If you’ve ever struggled to break out of an unhealthy routine—from biting your fingernails to eating a bowl of ice cream every night—you know how strong a habit can become. A habit is a decision you make at some point that you stop making, but your brain continues acting on. In fact, many of our choices every day happen unconsciously, triggered by a certain cue and delivering a particular reward that has become routine and effortless. The good news is once we recognize the cue and the reward that surrounds the behavior, we can work to change it. The trick to changing a habit then, is to switch the routine, and leave everything else in tact.

Components of a Habit

To overcome a habit, you must understand how they are triggered.

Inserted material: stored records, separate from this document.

Lemma TrimSpace_digits ws s ws' v :
  forallb space1 ws = true → forallb space1 ws' = true → decimal s = Some v →
  TrimSpace (String.string_of_list_ascii (ws ++ String.list_ascii_of_string s ++ ws')) = s.
Proof.
  intros Hws Hws' Hd. assert (Hdig : forallb is_digit (String.list_ascii_of_string s) = true).
  { destruct s; [done|]. by eapply decimal_from_digits. }
  rewrite forallb_forall in Hdig.
  assert (Hne : String.list_ascii_of_string s ≠ []) by (by destruct s).
  rewrite TrimSpace_pad; [apply String.string_of_list_ascii_of_string|done|done|..].
  - destruct (String.list_ascii_of_string s) as [|c l]; [done|]. exists c, l. split; [done|].
    apply digit_solid, Hdig. by left.
  - destruct (String.list_ascii_of_string s) as [|c l _] using rev_ind; [done|]. exists l, c.
    split; [done|]. apply digit_solid, Hdig. apply in_or_app. right. by left.
Qed.

(** ** Splitting *)

Lemma Split_nonempty s c : Split s c ≠ [].
Proof. destruct s as [|a s]; simpl; [done|]. destruct (Ascii.eqb a c); [done|]. by destruct (Split s c). Qed.

Lemma Split_app_two p q c : ∃ x y l, Split (p +:+ String c q) c = x :: y :: l.
Proof.
  induction p as [|a p (x & y & l & IH)]; simpl.
  - rewrite Ascii.eqb_refl. destruct (Split q c) eqn:E; [by apply Split_nonempty in E|by eauto].
  - rewrite IH. destruct (Ascii.eqb a c); eauto.
Qed.

Lemma Split_last_app p q c : last (Split (p +:+ String c q) c) = last (Split q c).
Proof.
  induction p as [|a p IH]; simpl.
  - rewrite Ascii.eqb_refl. destruct (Split q c) eqn:E; [by apply Split_nonempty in E|done].
  - destruct (Split_app_two p q c) as (x & y & l & E). rewrite E in *. by destruct (Ascii.eqb a c).
Qed.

A habit has 3 steps:

  1. A cue, a trigger that tells your brain which habit to use and puts it into automatic mode.
  2. A routine, which acts out the habit. This can be physical, mental, or emotional.
  3. A reward, which is the result of the routine and reinforces the habit.

Do you have some habits you would like to change or create? Download and examine these Power Of Habit Guidebook and flowcharts.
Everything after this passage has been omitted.